● What you should do
For this exercise, please find the lines in the entries that include the word "congruence" and copy them.

[Records shown — start]

Lemma agent_operations_keep_run_counts_witness :
  Forall runs_add_up (record_agent_performance "investigator" false
                        [agent_row_investigator]).
Proof.
  refine (proj2 (proj2 (agent_operations_keep_run_counts 0 "investigator" "" "" ""
                          "idle" None None false [agent_row_investigator] _))).
  repeat constructor.
Defined.

Lemma register_agent_keeps_ids_unique_witness :
  NoDup (map ag_agent_id (register_agent 3 "reviewer" "Review Agent" "" "review"
                            [agent_row_investigator])).
Proof.
  apply register_agent_keeps_ids_unique. repeat constructor. set_solver.
Defined.

Lemma register_agent_again_keeps_activity_witness :
  exists a', find_agent_row (register_agent 3 "investigator" "Renamed" "" ""
                               [count_run true agent_row_investigator]) "investigator"
             = Some a'
    /\ ag_name a' = "Renamed" /\ ag_status a' = "idle"
    /\ ag_total_runs a' = 1 /\ ag_successful_runs a' = 1 /\ ag_failed_runs a' = 0
    /\ ag_started_at a' = None /\ ag_current_task a' = None.
Proof.
  apply (register_agent_again_keeps_activity 3 "investigator" "Renamed" "" ""
           [count_run true agent_row_investigator] (count_run true agent_row_investigator)).
  vm_compute. reflexivity.
Defined.

Lemma mapping_operations_on_unknown_rows_witness :
  create_dlq_mapping "ghost" "orders" "always" None "all" [agent_row_investigator] []
    = (inl false, [])
  /\ delete_dlq_mapping 9 [] = (false, []).
Proof. apply mapping_operations_on_unknown_rows; [vm_compute; reflexivity|done]. Defined.

Lemma create_then_delete_mapping_witness :
  create_dlq_mapping "investigator" "orders" "always" None "all" [agent_row_investigator] []
    = (inl true, snd (create_dlq_mapping "investigator" "orders" "always" None "all"
                        [agent_row_investigator] []))
  /\ delete_dlq_mapping 1 (snd (create_dlq_mapping "investigator" "orders" "always" None
                                  "all" [agent_row_investigator] [])) = (true, []).
Proof.
  split; [vm_compute; reflexivity|].
  apply (create_then_delete_mapping "investigator" "orders" "always" None "all"
           [agent_row_investigator] []).
  vm_compute. reflexivity.
Defined.

Definition mapping_orders (trigger_type : string) (threshold : Z) : Mapping := {|
  mp_id := 1; mp_agent_id := 1; mp_dlq_pattern := "orders";
  mp_trigger_type := trigger_type; mp_trigger_rule := [("threshold", PyInt threshold)];
  mp_environment := "all"; mp_enabled := true; mp_priority := 10;
  mp_times_triggered := 0; mp_last_triggered := None |}.

Lemma find_agent_for_dlq_choice_witness :
  fst (find_agent_for_dlq 0 "orders-dlq" 5 "prod" [agent_row_investigator]
         [mapping_orders "message_count" 3]) = inl "investigator"
  /\ ("investigator" = "investigator"
      \/ exists m, In m [mapping_orders "message_count" 3]
         /\ mapping_selected "prod" [agent_row_investigator] m = true
         /\ (str_contains (mp_dlq_pattern m) "orders-dlq" = true \/ mp_dlq_pattern m = "*")
         /\ "investigator" = mapping_agent_id [agent_row_investigator] m
         /\ (mp_trigger_type m = "always"
             \/ (mp_trigger_type m = "message_count"
                 /\ count_reaches 5 (rule_threshold (mp_trigger_rule m)) = inl true))).
Proof.
  assert (H : fst (find_agent_for_dlq 0 "orders-dlq" 5 "prod" [agent_row_investigator]
                     [mapping_orders "message_count" 3]) = inl "investigator")
    by (vm_compute; reflexivity).
  split; [exact H|]. exact (find_agent_for_dlq_choice _ _ _ _ _ _ _ H).
Defined.

Lemma find_agent_for_dlq_default_witness :
  find_agent_for_dlq 0 "payments-dlq" 5 "prod" [agent_row_investigator]
    [mapping_orders "always" 0]
  = (inl "investigator", [mapping_orders "always" 0]).
Proof.
  apply find_agent_for_dlq_default. intros m [<-|[]] _.
  split; [vm_compute; reflexivity|discriminate].
Defined.

Lemma find_agent_for_dlq_counts_only_thresholds_witness :
  Forall2 (fun m m' => m' = m \/ (mp_trigger_type m = "message_count"
                                  /\ m' = bump_trigger 7 m))
    [mapping_orders "message_count" 3]
    (snd (find_agent_for_dlq 7 "orders-dlq" 5 "prod" [agent_row_investigator]
            [mapping_orders "message_count" 3])).
Proof.
  apply find_agent_for_dlq_counts_only_thresholds. repeat constructor. set_solver.
Defined.

End AgentFacts.

(** * Properties of [get_investigation_details] *)

Module DetailsFacts.
Import NeuroDB NeuroDetails.

Lemma in_insert_by_timestamp (x e : TimelineEvent) (l : list TimelineEvent) :
  In x (insert_by_timestamp e l) <-> x = e \/ In x l.
Proof.
  induction l as [|y l IH]; simpl; [intuition congruence|].
  destruct (ev_timestamp e <=? ev_timestamp y); simpl; [intuition congruence|]. rewrite IH. intuition congruence.
Qed.

Lemma in_sort_by_timestamp (x : TimelineEvent) (l : list TimelineEvent) :
  In x (sort_by_timestamp l) <-> In x l.
Proof.
  induction l as [|y l IH]; simpl; [intuition congruence|].
  rewrite in_insert_by_timestamp, IH. intuition congruence.
Qed.

Definition ts_le (a b : TimelineEvent) : Prop := ev_timestamp a <= ev_timestamp b.

Lemma insert_by_timestamp_sorted (e : TimelineEvent) (l : list TimelineEvent) :
  Sorted ts_le l -> Sorted ts_le (insert_by_timestamp e l).
Proof.
  induction 1 as [|y l Hl IH Hhd]; simpl.
  - repeat constructor.
  - unfold ts_le in *. destruct (ev_timestamp e <=? ev_timestamp y) eqn:E.
    + constructor; [by constructor|]. constructor. unfold ts_le. lia.
    + constructor; [done|].
      destruct l as [|z l]; simpl.
      * constructor. unfold ts_le. lia.
      * inversion Hhd; subst. unfold ts_le in *.
        destruct (ev_timestamp e <=? ev_timestamp z); constructor; unfold ts_le; lia.
Qed.

Lemma sort_by_timestamp_sorted (l : list TimelineEvent) : Sorted ts_le (sort_by_timestamp l).
Proof. induction l; simpl; [constructor|]. by apply insert_by_timestamp_sorted. Qed.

[Records shown — finish]

● Task output
  induction l as [|y l IH]; simpl; [intuition congruence|].
  destruct (ev_timestamp e <=? ev_timestamp y); simpl; [intuition congruence|]. rewrite IH. intuition congruence.
  induction l as [|y l IH]; simpl; [intuition congruence|].
  rewrite in_insert_by_timestamp, IH. intuition congruence.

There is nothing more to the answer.